Following a weekly decline to 0.9854 against the franc at 7:45 am ET, the greenback regained some traction and rose back to 0.9881. The greenback is likely to challenge resistance around the 1.00 region.

The greenback reversed from its early more than a 2-week low of 1.1109 against the euro, recovering to 1.1079 after the data. The greenback is poised to test resistance around the 1.09 mark.

Data from Eurostat showed that the euro area trade surplus increased in July on higher exports.

The trade surplus rose to a seasonally adjusted EUR 19 billion from EUR 17.7 billion in June.

The greenback appreciated to weekly highs of 0.6376 against the kiwi and 1.3243 against the loonie from yesterday's closing values of 0.6405 and 1.3210, respectively.
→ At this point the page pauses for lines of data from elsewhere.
(* ===== verification/Graphics.v ===== *)
(** * Drawing, shadow buffer and compositor ([kernel/src/graphics/]).

    A pixel buffer is a map from pixel indices to colours; an access outside it
    is undefined behaviour and ends the run.  Coordinates of [usize] and [u32]
    are checked as in the dev profile. *)
From S2P Require Import Prelude Font.
Set Default Goal Selector "!".

Abbreviation pixels := (gmap Z Z).
Definition put (i color : Z) : M pixels unit := λ b, if decide (is_Some (b !! i)) then Some (tt, <[i := color]> b) else None.
Definition get (i : Z) : M pixels Z := b ← gets id; lift (b !! i).

(** ** Regions *)
Record Region := mkRegion { rx : Z; ry : Z; rwidth : Z; rheight : Z }.
Definition right (r : Region) : option Z := cadd 32 (rx r) (rwidth r).
Definition bottom (r : Region) : option Z := cadd 32 (ry r) (rheight r).
(** [&&] evaluates the sums it reaches. *)
Definition contains (r : Region) (px py : Z) : option bool :=
  if negb (rx r <=? px) then Some false else
  xr ← cadd 32 (rx r) (rwidth r);
  if negb (px <? xr) then Some false else
  if negb (ry r <=? py) then Some false else
  yb ← cadd 32 (ry r) (rheight r);
  Some (py <? yb).

(** ** Drawing functions *)
Definition fast_fill_u32 (ptr value count : Z) : M pixels unit :=
  for_each (seqZ 0 count) (λ i, put (ptr + i) value).

Definition draw_rect (width x y w h color : Z) : M pixels unit :=
  if (w =? 0) || (h =? 0) then mret tt else
  let stride := width in
  let x_end := Z.min (saturating_add 64 x w) stride in
  if x_end <=? x then mret tt else
  let clipped_w := x_end - x in
  for_each (seqZ 0 h) (λ dy,
    let pixel_y := saturating_add 64 y dy in
    row ← lift (cmul 64 pixel_y stride);
    row_start ← lift (cadd 64 row x);
    fast_fill_u32 row_start color clipped_w).

(** The two paths of [draw_char] differ in the number of columns. *)
Definition draw_glyph (stride x y : Z) (glyph : list Z) (cols color : Z) : M pixels unit :=
  for_each (seqZ 0 8) (λ row,
    glyph_row ← lift (glyph !! Z.to_nat row);
    if glyph_row =? 0 then mret tt else
    py ← lift (cadd 64 y row);
    off ← lift (cmul 64 py stride);
    row_offset ← lift (cadd 64 off x);
    for_each (seqZ 0 cols) (λ col,
      if Z.land (Z.shiftr glyph_row col) 1 =? 1 then put (row_offset + col) color else mret tt)).
Definition draw_char (width x y ch color : Z) : M pixels unit :=
  let stride := width in
  if (ch <? 32) || (126 <? ch) then mret tt else
  match cadd 64 x 8, cadd 64 y 8 with
  | Some x_end, Some y_end =>
      if (stride <=? x) || (y_end =? 0) then mret tt else
      glyph ← lift (FONT_8X8 !! Z.to_nat (ch - 32));
      if x_end <=? stride then draw_glyph stride x y glyph 8 color
      else draw_glyph stride x y glyph (Z.min (saturating_sub stride x) 8) color
  | _, _ => mret tt
  end.

Fixpoint draw_string (width x y : Z) (s : list Z) (color : Z) : M pixels unit :=
  match s with
  | [] => mret tt
  | ch :: s' =>
      draw_char width x y ch color ;;
      match cadd 64 x 8 with
      | Some next_x => draw_string width next_x y s' color
      | None => mret tt
      end
  end.

(** [*fb.add(off) = color] when the offset [y * width + x] is representable. *)
Definition put_at (width x y color : Z) : M pixels unit :=
  match y_off ← cmul 64 y width; cadd 64 y_off x with Some off => put off color | None => mret tt end.
Definition draw_rect_outline (width x y w h color : Z) : M pixels unit :=
  if (w =? 0) || (h =? 0) then mret tt else
  for_each (seqZ 0 w) (λ dx,
    match cadd 64 x dx with
    | Some pixel_x =>
        if pixel_x <? width then
          put_at width pixel_x y color ;;
          match cadd 64 y (h - 1) with Some bottom_y => put_at width pixel_x bottom_y color | None => mret tt end
        else mret tt
    | None => mret tt
    end) ;;
  for_each (seqZ 0 h) (λ dy,
    match cadd 64 y dy with
    | Some pixel_y =>
        (if x <? width then put_at width x pixel_y color else mret tt) ;;
        match cadd 64 x (w - 1) with
        | Some right_x => if right_x <? width then put_at width right_x pixel_y color else mret tt
        | None => mret tt
        end
    | None => mret tt
    end).

(** ** The frame buffer console *)
Record FramebufferWriter := mkConsole { fb : pixels; fwidth : Z; fheight : Z; fx : Z; fy : Z; fcolor : Z }.
Definition FramebufferWriter_new (fb_base : pixels) (width height color : Z) : FramebufferWriter :=
  mkConsole fb_base width height 0 0 color.
Definition fb_set_position (x y : Z) (f : FramebufferWriter) : FramebufferWriter := mkConsole (fb f) (fwidth f) (fheight f) x y (fcolor f).
Definition fb_set_color (color : Z) (f : FramebufferWriter) : FramebufferWriter := mkConsole (fb f) (fwidth f) (fheight f) (fx f) (fy f) color.
Definition on_fb {A} (m : M pixels A) : M FramebufferWriter A :=
  zoom fb (λ b f, mkConsole b (fwidth f) (fheight f) (fx f) (fy f) (fcolor f)) m.
Definition clear_area (width_chars bg_color : Z) : M FramebufferWriter unit :=
  f ← gets id; width_pixels ← lift (cmul 64 width_chars 8);
  on_fb (draw_rect (fwidth f) (fx f) (fy f) width_pixels 10 bg_color).
Definition newline : M FramebufferWriter unit :=
  f ← gets id; y ← lift (cadd 64 (fy f) 10); modify (fb_set_position 0 y).
Definition clear_screen (color : Z) : M FramebufferWriter unit :=
  f ← gets id; total_pixels ← lift (cmul 64 (fwidth f) (fheight f));
  on_fb (fast_fill_u32 0 color total_pixels) ;; modify (fb_set_position 0 0).
Definition fb_write_byte (ch : Z) : M FramebufferWriter unit :=
  if ch =? 10 then newline else
  f ← gets id; xe ← lift (cadd 64 (fx f) 8);
  (if fwidth f <? xe then newline else mret tt) ;;
  f ← gets id;
  on_fb (draw_char (fwidth f) (fx f) (fy f) ch (fcolor f)) ;;
  x ← lift (cadd 64 (fx f) 8); modify (fb_set_position x (fy f)).
Definition fb_write_str (s : list Z) : M FramebufferWriter unit := for_each s fb_write_byte.

(** ** The shadow buffer *)
Record ShadowBuffer := mkShadow { buffer : pixels; swidth : Z; sheight : Z; dirty_rect : option Region }.
Definition black (n : Z) : pixels := list_to_map ((λ i, (i, 0)) <$> seqZ 0 n).
Definition ShadowBuffer_new (width height : Z) : option ShadowBuffer :=
  size ← cmul 64 width height;
  Some (mkShadow (black size) width height None).
Definition set_buffer (b : pixels) (s : ShadowBuffer) : ShadowBuffer := mkShadow b (swidth s) (sheight s) (dirty_rect s).
Definition set_dirty (d : option Region) (s : ShadowBuffer) : ShadowBuffer := mkShadow (buffer s) (swidth s) (sheight s) d.
Definition on_buffer {A} (m : M pixels A) : M ShadowBuffer A := zoom buffer set_buffer m.

Definition mark_all_dirty : M ShadowBuffer unit :=
  modify (λ s, set_dirty (Some (mkRegion 0 0 (swidth s) (sheight s))) s).
Definition clear (color : Z) : M ShadowBuffer unit :=
  modify (λ s, set_buffer ((λ _, color) <$> buffer s) s) ;; mark_all_dirty.

Definition mark_dirty (region : Region) : M ShadowBuffer unit :=
  s ← gets id;
  let x := Z.min (rx region) (swidth s) in
  let y := Z.min (ry region) (sheight s) in
  r ← lift (cadd 32 (rx region) (rwidth region));
  b ← lift (cadd 32 (ry region) (rheight region));
  let right_ := Z.min r (swidth s) in
  let bottom_ := Z.min b (sheight s) in
  if (right_ <=? x) || (bottom_ <=? y) then mret tt else
  let clipped := mkRegion x y (right_ - x) (bottom_ - y) in
  match dirty_rect s with
  | Some existing =>
      let min_x := Z.min (rx existing) (rx clipped) in
      let min_y := Z.min (ry existing) (ry clipped) in
      er ← lift (right existing); cr ← lift (right clipped);
      eb ← lift (bottom existing); cb ← lift (bottom clipped);
      let max_x := Z.max er cr in
      let max_y := Z.max eb cb in
      modify (set_dirty (Some (mkRegion min_x min_y (max_x - min_x) (max_y - min_y))))
  | None => modify (set_dirty (Some clipped))
  end.

Definition take_dirty_rect : M ShadowBuffer (option Region) :=
  s ← gets id; modify (set_dirty None) ;; mret (dirty_rect s).

(** [DrawTarget for ShadowBuffer]. *)
Definition fill_rect (x y w h color : Z) : M ShadowBuffer unit :=
  s ← gets id; on_buffer (draw_rect (swidth s) x y w h color) ;; mark_dirty (mkRegion x y w h).
Definition target_draw_char (x y ch color : Z) : M ShadowBuffer unit :=
  s ← gets id; on_buffer (draw_char (swidth s) x y ch color) ;; mark_dirty (mkRegion x y 8 8).
Definition target_draw_string (x y : Z) (text : list Z) (color : Z) : M ShadowBuffer unit :=
  s ← gets id; on_buffer (draw_string (swidth s) x y text color) ;;
  str_width ← lift (cmul 32 (wrap 32 (Z.of_nat (length text))) 8);
  mark_dirty (mkRegion x y str_width 8).

(** [blit_to]: the rows of the dirty rectangle, pixel by pixel. *)
Record screen := mkScreen { shadow : ShadowBuffer; hw : pixels }.
Definition copy_row (src_dst count : Z) : M screen unit :=
  for_each (seqZ 0 count) (λ i,
    c ← zoom (λ v, buffer (shadow v)) (λ _ v, v) (get (src_dst + i));
    zoom hw (λ b v, mkScreen (shadow v) b) (put (src_dst + i) c)).
Definition on_shadow {A} (m : M ShadowBuffer A) : M screen A := zoom shadow (λ s v, mkScreen s (hw v)) m.
Definition blit_to : M screen bool :=
  dirty ← on_shadow take_dirty_rect;
  match dirty with
  | None => mret false
  | Some dirty =>
      stride ← gets (λ v, swidth (shadow v));
      bottom_ ← lift (cadd 32 (ry dirty) (rheight dirty));
      for_each (seqZ (ry dirty) (bottom_ - ry dirty)) (λ y,
        row_offset ← lift (off ← cmul 64 y stride; cadd 64 off (rx dirty));
        copy_row row_offset (rwidth dirty)) ;;
      mret true
  end.

(** ** Draw commands *)
Inductive DrawCommand :=
  | DrawChar (x y ch color : Z)
  | DrawString (x y : Z) (text : list Z) (color : Z)
  | FillRect (x y width height color : Z)
  | Clear (color : Z).

Record WriterBuffer := mkWriter { commands : list DrawCommand; dirty : bool; wregion : Region }.
Definition WriterBuffer_new (region : Region) : WriterBuffer := mkWriter [] false region.
Definition push_command (cmd : DrawCommand) (b : WriterBuffer) : WriterBuffer := mkWriter (commands b ++ [cmd]) true (wregion b).
Definition extend_commands (cmds : list DrawCommand) (b : WriterBuffer) : WriterBuffer :=
  let old_len := length (commands b) in
  let l := commands b ++ cmds in
  mkWriter l (if (old_len <? length l)%nat then true else dirty b) (wregion b).
Definition clear_commands (b : WriterBuffer) : WriterBuffer := mkWriter [] false (wregion b).

(** ** The compositor *)
Definition render_command (region : Region) (cmd : DrawCommand) : M ShadowBuffer unit :=
  shadow_width ← gets swidth;
  match cmd with
  | Clear color =>
      on_buffer (draw_rect shadow_width (rx region) (ry region) (rwidth region) (rheight region) color) ;;
      mark_dirty region
  | DrawChar x y ch color =>
      global_x ← lift (cadd 32 (rx region) x); global_y ← lift (cadd 32 (ry region) y);
      on_buffer (draw_char shadow_width global_x global_y ch color) ;;
      mark_dirty (mkRegion global_x global_y 8 8)
  | DrawString x y text color =>
      global_x ← lift (cadd 32 (rx region) x); global_y ← lift (cadd 32 (ry region) y);
      on_buffer (draw_string shadow_width global_x global_y text color) ;;
      text_width ← lift (cmul 32 (wrap 32 (Z.of_nat (length text))) 8);
      mark_dirty (mkRegion global_x global_y text_width 8)
  | FillRect x y width height color =>
      global_x ← lift (cadd 32 (rx region) x); global_y ← lift (cadd 32 (ry region) y);
      on_buffer (draw_rect shadow_width global_x global_y width height color) ;;
      mark_dirty (mkRegion global_x global_y width height)
  end.
Definition render_commands_to (region : Region) (cmds : list DrawCommand) : M ShadowBuffer unit :=
  for_each cmds (render_command region).

(** The registered buffers, each with the flag of its mutex; a snapshot of the
    list is its length then, as buffers are shared and only appended. *)
Record compositor := mkComp { buffers : list (bool * WriterBuffer); scr : screen; FRAME_COUNT : Z }.
Definition register_writer (region : Region) : M compositor nat :=
  c ← gets id;
  modify (λ c, mkComp (buffers c ++ [(false, WriterBuffer_new region)]) (scr c) (FRAME_COUNT c)) ;;
  mret (length (buffers c)).
Definition get_buffers_snapshot : M compositor nat := gets (λ c, length (buffers c)).

Definition render_buffer (i : nat) : M compositor unit :=
  c ← gets id;
  e ← lift (buffers c !! i);
  let '(locked, buf) := (e : bool * WriterBuffer) in
  if locked then mret tt else
  if dirty buf then
    zoom scr (λ v c, mkComp (buffers c) v (FRAME_COUNT c)) (on_shadow (render_commands_to (wregion buf) (commands buf))) ;;
    modify (λ c, mkComp (<[i := (locked, clear_commands buf)]> (buffers c)) (scr c) (FRAME_COUNT c))
  else mret tt.
(** One round of the loop of [compositor_task], up to its sleep. *)
Definition compositor_frame : M compositor bool :=
  snapshot ← get_buffers_snapshot;
  for_each (seq 0 snapshot) render_buffer ;;
  blitted ← zoom scr (λ v c, mkComp (buffers c) v (FRAME_COUNT c)) blit_to;
  modify (λ c, mkComp (buffers c) (scr c) (wrap 64 (FRAME_COUNT c + 1))) ;;
  mret blitted.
If the greenback strengthens further, it is likely to face resistance around 0.62 against the kiwi and 1.35 against the loonie

In contrast, the greenback held steady against the pound, following a fresh 7-week low of 1.2475 hit at 5:30 am ET. The pair had closed yesterday's deals at 1.2329.

Although the greenback staged a modest recovery against the aussie after the data, it was short lived. The greenback was trading lower at 0.6878 against the aussie, compared to yesterday's closing value of 0.6866. The next possible support for the greenback is seen around the 0.71 region.

The U.S. business inventories for July and University of Michigan's consumer sentiment index for September are slated for release in the New York session.